Abstract Converting human fibroblasts into personalized induced neural stem cells (iNSCs) that actively seek out tumors and deliver cytotoxic agents is a highly promising approach for treating various types of cancer. However, the ability to generate iNSCs from the skin of cancer patients has not been explored. Here, we take an important step towards clinical application by generating iNSCs from skin biopsies of human patients undergoing treatment for the aggressive brain cancer, glioblastoma (GBM). We then utilized a panel of functional and genomic studies to investigate the efficacy and tumor-homing capacity of these patient-derived cells as well as genomic analysis to characterize the impact of interpatient variability on this personalized cell therapy. From the skin tissue biopsies, we established fibroblasts and transdifferentiated the cells into iNSCs. Genomic and functional testing revealed marked variability in growth rates, therapeutic agent production, and gene expression during fibroblast to iNSC conversion among patient lines. In vivo testing showed patient-derived iNSCs home to tumors, yet rates and expression of homing-related pathways varied among patients. Using surgical resection mouse models of invasive human CD133+ GBM cells and serial kinetic imaging, we found that “high performing” patient-derived iNSC lines reduced the volume of GBM cells 60-fold and extended survival from 28 to 45 days. Treatment with “low performing” patient lines had minimal effect on tumor growth, but the anti-tumor effect could be rescued by increasing the intra-cavity dose.

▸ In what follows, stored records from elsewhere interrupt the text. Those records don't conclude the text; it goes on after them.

(* ===== verification/VcpuIo.v ===== *)
(** * Port I/O (src/core/vcpu.c)

    IN, OUT, INS and OUTS of the guest exit to user space with a request in the tunnel and the
    data in [io_buf]; the answer of an input is taken over by [handle_io_post] when the virtual
    CPU runs again.  A string instruction transfers at most 64 bytes at a time. *)

From stdpp Require Import base numbers list gmap.
From Stdlib Require Import ZArith Lia.
From S2P Require Import IntrExc Prelude MemTypes Memslot GpaSpace PageWalker Mmio.
From S2P Require Import EmTypes Emulate EptTree Ept2 VcpuEmu Cpuid Vmx VcpuState VcpuCr.
#[local] Open Scope Z_scope.

Definition IOS_MAX_BUFFER : Z := 64.
Definition HAX_IO_OUT : Z := 0.
Definition HAX_IO_IN : Z := 1.
Definition HAX_EXIT_IO : Z := 1.
Definition EFLAGS_DF : Z := Z.shiftl 1 10.
Definition VM_EXIT_INFO_GUEST_LINEAR_ADDRESS : Z := 0x640a.

(** The qualification of an I/O exit. *)
Definition qual_io_size (q : Z) : Z := q &! 0x7.
Definition qual_io_direction (q : Z) : Z := (q >>! 3) &! 1.
Definition qual_io_string (q : Z) : bool := has q 0x10.
Definition qual_io_rep (q : Z) : bool := has q 0x20.
Definition qual_io_encoding (q : Z) : bool := has q 0x40.
Definition qual_io_port (q : Z) : Z := (q >>! 16) &! 0xffff.

(** The first bytes of the buffer are overwritten. *)
Definition put_buf (data buf : list Z) : list Z := data ++ drop (length data) buf.

Section Io.
Context {HH : Host} {PH : PhysHost} {VH : VmxHw}.
Context (same_kva : Z -> Z -> bool).
#[local] Notation st := vcpu.

Definition upd_io (f : hax_io -> hax_io) (v : st) : st := set_cv_io (f (cv_io v)) v.
Definition io_start (direction size port : Z) (i : hax_io) : hax_io :=
  HaxIo direction 0 size port 0 (io_flags i) (io_vaddr i).
Definition io_string (n df vaddr : Z) (i : hax_io) : hax_io :=
  HaxIo (io_direction i) df (io_size i) (io_port i) (n mod 2 ^ 16) 1 vaddr.
Definition io_simple (i : hax_io) : hax_io :=
  HaxIo (io_direction i) (io_df i) (io_size i) (io_port i) 1 0 (io_vaddr i).
Definition set_io_buf (data : list Z) (v : st) : st := set_cv_io_buf (put_buf data (cv_io_buf v)) v.

(** The number of elements of one transfer. *)
Definition string_chunk (count elem_size : Z) : Z :=
  if IOS_MAX_BUFFER <? u64 (count * elem_size) then IOS_MAX_BUFFER / elem_size else u32 count.

Definition handle_string_io (qual : Z) : M st Z :=
  v ← get;
  let count := if qual_io_rep qual then gpr v RCX else 1 in
  let elem_size := io_size (cv_io v) in
  let n := string_chunk count elem_size in
  let copy_size := u32 (n * elem_size) in
  gla ← vmrd VM_EXIT_INFO_GUEST_LINEAR_ADDRESS;
  v ← get;
  let df := has (rflags v) EFLAGS_DF in
  let start_gva := if df then gla -! u32 (u32 (n - 1) * elem_size) else gla in
  modify (upd_io (io_string n (if df then 1 else 0) start_gva));;
  ok ← (if qual_io_direction qual =? HAX_IO_OUT then
          hax_assert (copy_size <=? IOS_MAX_BUFFER);;
          r ← in_mmio_of (vcpu_read_guest_virtual same_kva start_gva copy_size 0);
          let '(ret, data) := r in
          modify (set_io_buf data);;
          mret (negb (ret =? 0))
        else mret true);
  if negb ok then set_panic;; mret HAX_RESUME
  else
    modify (fun v => set_gpr RCX (gpr v RCX - n) v);;
    (if n =? count then modify advance_rip else mret tt);;
    v ← get;
    let reg := if qual_io_direction qual =? HAX_IO_OUT then RSI else RDI in
    modify (set_gpr reg (if has (rflags v) EFLAGS_DF then gpr v reg - copy_size
                         else gpr v reg + copy_size));;
    modify (set_tunnel_status HAX_EXIT_IO);;
    mret HAX_EXIT.

(** The low [8 * size] bits of RAX; other sizes do not occur and are ignored. *)
Definition io_operand (size : Z) : bool := ((size =? 1) || (size =? 2) || (size =? 4))%bool.

Definition handle_io (qual : Z) : M st Z :=
  modify (upd_io io_simple);;
  (if qual_io_direction qual =? HAX_IO_OUT then
     let size := qual_io_size qual + 1 in
     if io_operand size then
       modify (fun v => set_io_buf (le_bytes (Z.to_nat size) (gpr_low v RAX (8 * size))) v)
     else mret tt
   else mret tt);;
  modify advance_rip;;
  modify (set_tunnel_status HAX_EXIT_IO);;
  mret HAX_EXIT.

Definition exit_io_access : M st Z :=
  v ← get;
  let qual := qualification v in
  modify set_tunnel_reason;;
  modify (upd_io (io_start (qual_io_direction qual) (qual_io_size qual + 1)
    (if qual_io_encoding qual then qual_io_port qual else gpr_low v RDX 16)));;
  if qual_io_string qual then handle_string_io qual else handle_io qual.

(** The answer of user space. *)
Definition handle_io_post : M st unit :=
  v ← get;
  let io := cv_io v in
  if io_direction io =? HAX_IO_OUT then mret tt
  else if io_flags io =? 1 then
    let size := s32 (io_count io * io_size io) in
    ret ← in_mmio_of (vcpu_write_guest_virtual same_kva (io_vaddr io) IOS_MAX_BUFFER (cv_io_buf v) size 0);
    if ret =? 0 then set_panic else mret tt
  else if io_operand (io_size io) then
    modify (set_gpr_low RAX (8 * io_size io) (le_word (take (Z.to_nat (io_size io)) (cv_io_buf v))))
  else mret tt.
End Io.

Together, these data show for the first time that tumor-homing iNSCs can be generated from the skin of cancer patients and efficaciously suppress tumor growth. We also begin to define genetic markers that could be used to identify cells that will contain the most effective attributes for tumor homing and kill in human patients, including high gene expression of the semaphorin SEMA3B, which is known to be involved in neuronal cell migration. These studies should serve as an important guide towards clinical GBM therapy, where the personalized nature of optimized iNSC therapy has the potential to avoid transplant rejection and maximize treatment durability.